* _Aim of the task_:
Please copy exactly the lines that run from the start of the entries to the line containing "match x with Fin", inclusive.

* _Collection entries_:

________________________

(** * REINFORCE trainer of [main.py]: a shallow embedding and its properties

    The development follows [main()] of [main.py], from the stacking of the
    loaded feature files to the final checkpoint save.

    - Floating-point numbers are modelled as exact rationals extended with
      the three IEEE special values; rounding and overflow are not modelled.
    - A scalar torch tensor is its value together with its gradient with
      respect to the policy parameters, which is what [cost.backward()]
      leaves for the optimizer.
    - The policy network, the Bernoulli distribution, the reward function
      and the optimizer are collaborators: they are the fields of the
      record [Collab], over which the trainer is defined.
    - Exceptions, the process state (local variables of [main], the random
      generator, the [selection/] directory, the checkpoint files) and a
      ghost trace of the calls made are threaded by a state-and-error
      monad. *)

From Stdlib Require Import QArith ZArith Lia Lqa.
From Stdlib Require Import Ascii String.
From stdpp Require Import base list strings gmap pretty.

Open Scope Q_scope.

(** ** Numbers *)

Module Num.

Inductive num : Type :=
| Fin (q : Q)
| PInf
| NInf
| NaN.

Definition is_finite (x : num) : bool :=
  match x with Fin _ => true | _ => false end.

Definition of_Z (z : Z) : num := Fin (inject_Z z).

Definition fneg (x : num) : num :=
  match x with
  | Fin q => Fin (- q)
  | PInf => NInf
  | NInf => PInf
  | NaN => NaN
  end.

Definition fadd (x y : num) : num :=
  match x, y with
  | NaN, _ | _, NaN => NaN
  | Fin a, Fin b => Fin (a + b)
  | PInf, NInf | NInf, PInf => NaN
  | PInf, _ | _, PInf => PInf
  | NInf, _ | _, NInf => NInf
  end.

Definition fsub (x y : num) : num := fadd x (fneg y).

(** The infinity of the sign of [q] times [pos]; [0 * inf] is NaN. *)
Definition inf_of_sign (q : Q) (pos : bool) : num :=
  match Qcompare q 0 with
  | Eq => NaN
  | Gt => if pos then PInf else NInf
  | Lt => if pos then NInf else PInf
  end.

Definition fmul (x y : num) : num :=
  match x, y with
  | NaN, _ | _, NaN => NaN
  | Fin a, Fin b => Fin (a * b)
  | Fin a, PInf | PInf, Fin a => inf_of_sign a true
  | Fin a, NInf | NInf, Fin a => inf_of_sign a false
  | PInf, PInf | NInf, NInf => PInf
  | PInf, NInf | NInf, PInf => NInf
  end.

(** Division by a count, as [np.mean] and [Tensor.mean] do; [0/0] and
    [inf/0] never arise from a finite value and a positive count, and the
    empty mean is NaN. *)
Definition fdiv_nat (x : num) (n : nat) : num :=
  match n with
  | O => match x with
         | Fin q => inf_of_sign q true
         | PInf => PInf
         | NInf => NInf
         | NaN => NaN
         end
  | S _ => match x with
           | Fin q => Fin (q / inject_Z (Z.of_nat n))
           | _ => x
           end
  end.
(** X27.  A hook mounted while the handshake is running starts nothing of its
    own and waits for the notification.  When the provider answers it gets
    the instance and the [authenticated] flag, its [token] cell still
    empty.  At the render that follows, its effect runs again, the
    [keycloak] cell having changed, and copies the credentials of the
    singleton into the [token] and [refreshToken] cells; it calls neither
    [initKeycloak] nor the provider, its [userInfo] stays empty and it
    arms no refresh timer: those are set only in the hook that made the
    call. *)
Theorem mount_during_handshake_waits (p k h : nat) (fields : Keycloak) (w : World) :
  initializationState (globals w) = initializing ->
  keycloakSingleton (globals w) = None ->
  promises (objects w) p = Running k ->
  let w1 := fst (mount h w) in
  let w2 := initAnswers p (Gives fields) w1 in
  let w3 := fst (render w2) in
  snd (mount h w) = None /\
  loading (hook w1 h) = true /\
  outside w2 = outside w /\
  keycloak (hook w2 h) = Some k /\
  authenticated (hook w2 h) = kcAuthenticated fields /\
  loading (hook w2 h) = false /\
  token (hook w2 h) = None /\
  userInfo (hook w2 h) = None /\
  updateTokenTimeoutRef (hook w2 h) = None /\
  snd (render w2) = [] /\
  providerCalls (outside w3) = providerCalls (outside w) /\
  nextTimer (outside w3) = nextTimer (outside w) /\
  keycloak (hook w3 h) = Some k /\
  authenticated (hook w3 h) = kcAuthenticated fields /\
  token (hook w3 h) = truthy (kcToken fields) /\
  refreshToken (hook w3 h) = truthy (kcRefreshToken fields) /\
  loading (hook w3 h) = false /\
  userInfo (hook w3 h) = None /\
  updateTokenTimeoutRef (hook w3 h) = None.
Proof.
  intros Hi Hs Hrun w1 w2 w3.
  set (w0 := subscribe h (withHook h (fun _ => firstRender w) w)).
  assert (objects w0 = objects (withHook h (fun _ => firstRender w) w) /\
          outside w0 = outside w /\
          initializationState (globals w0) = initializing /\
          h ∈ stateSubscribers (globals w0)) as (Hob & Hou & Hst & Hel).
  { unfold w0, subscribe. case_bool_decide as E; cbn; [auto|].
    repeat split; auto. apply elem_of_app. right. apply list_elem_of_singleton. reflexivity. }
  assert (mount h w = (withHook h (setIsMountedRef true) w0, None)) as Hmount.
  { unfold mount. fold w0. now apply initializeOnMount_initializing. }
  assert (hook w1 h = setIsMountedRef true (firstRender w)) as Hh1.
  { unfold w1. rewrite Hmount. unfold hook. cbn. rewrite Hob. cbn.
    now rewrite !fn_lookup_insert. }
  assert (outside w1 = outside w /\ promises (objects w1) p = Running k /\
          h ∈ stateSubscribers (globals w1)) as (Ho1 & Hp1 & Hel1).
  { unfold w1. rewrite Hmount. cbn. rewrite Hob, Hou. cbn. auto. }
  split; [now rewrite Hmount|].
  split; [rewrite Hh1; unfold firstRender; cbn; now rewrite Hi|].
  assert (isMountedRef (hook w1 h) = true) as Hm1 by now rewrite Hh1.
  destruct (init_answer_reaches_every_hook_aux p k h fields w1 Hp1 Hel1 Hm1)
    as (L & K & A & _ & I5 & I6 & I7).
  fold w2 in L, K, A, I5, I6, I7.
  assert (outside w2 = outside w1 /\
          stateSubscribers (globals w2) = stateSubscribers (globals w1) /\
          token (hook w2 h) = None /\ userInfo (hook w2 h) = None /\
          updateTokenTimeoutRef (hook w2 h) = None /\
          effectKeycloak (hook w2 h) = None) as (Ho2 & Hsub2 & T & U & R & E).
  { unfold w2, initAnswers, initSettles. rewrite Hp1.
    match goal with |- context [notify ?n ?wx] =>
      destruct (notify_frame n wx) as (Hg & Ho & _);
      pose proof (notify_hook
        (fun x => token x = None /\ userInfo x = None /\ updateTokenTimeoutRef x = None /\
                  effectKeycloak x = None)
        n wx h) as Hkeep;
      set (w4 := notify n wx) in * end.
    cbn in Ho, Hg. split; [exact Ho|]. split; [cbn; now rewrite Hg|]. apply Hkeep.
    - intros x (? & ? & ? & ?). unfold handleStateChange. destruct (isMountedRef x); cbn; auto.
    - change (hook _ h) with (hook w1 h). rewrite Hh1. unfold firstRender. cbn.
      now rewrite Hs. }
  rewrite Ho2, Ho1. do 7 (split; [assumption || reflexivity|]).
  assert (h ∈ rerun w2) as Hrerun.
  { apply elem_of_rerun. rewrite K, E, Hsub2. split; [discriminate | exact Hel1]. }
  destruct (render_initialized w2 k I5 I6) as (R1 & _ & R3 & _ & R5).
  destruct (render_cancels w2) as (_ & R6 & _ & R7).
  fold w3 in R3, R5, R6, R7.
  destruct (R5 h Hrerun) as (S1 & S2 & S3 & S4 & S5 & _). rewrite I7 in S2, S3, S4.
  destruct (R7 h Hrerun) as [R8 _].
  split; [exact R1|]. split; [now rewrite R3, Ho2, Ho1|]. split; [now rewrite R6, Ho2, Ho1|].
  do 5 (split; [assumption|]). split; [|exact R8].
  apply (render_keeps (fun x => userInfo x = None)); [|exact U].
  repeat split; intros; cbn; auto.
  unfold handleStateChange. destruct (isMountedRef x), newState; cbn; auto.
Qed.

________________________

* _Expected answer_:
(** * REINFORCE trainer of [main.py]: a shallow embedding and its properties

    The development follows [main()] of [main.py], from the stacking of the
    loaded feature files to the final checkpoint save.

    - Floating-point numbers are modelled as exact rationals extended with
      the three IEEE special values; rounding and overflow are not modelled.
    - A scalar torch tensor is its value together with its gradient with
      respect to the policy parameters, which is what [cost.backward()]
      leaves for the optimizer.
    - The policy network, the Bernoulli distribution, the reward function
      and the optimizer are collaborators: they are the fields of the
      record [Collab], over which the trainer is defined.
    - Exceptions, the process state (local variables of [main], the random
      generator, the [selection/] directory, the checkpoint files) and a
      ghost trace of the calls made are threaded by a state-and-error
      monad. *)

From Stdlib Require Import QArith ZArith Lia Lqa.
From Stdlib Require Import Ascii String.
From stdpp Require Import base list strings gmap pretty.

Open Scope Q_scope.

(** ** Numbers *)

Module Num.

Inductive num : Type :=
| Fin (q : Q)
| PInf
| NInf
| NaN.

Definition is_finite (x : num) : bool :=
  match x with Fin _ => true | _ => false end.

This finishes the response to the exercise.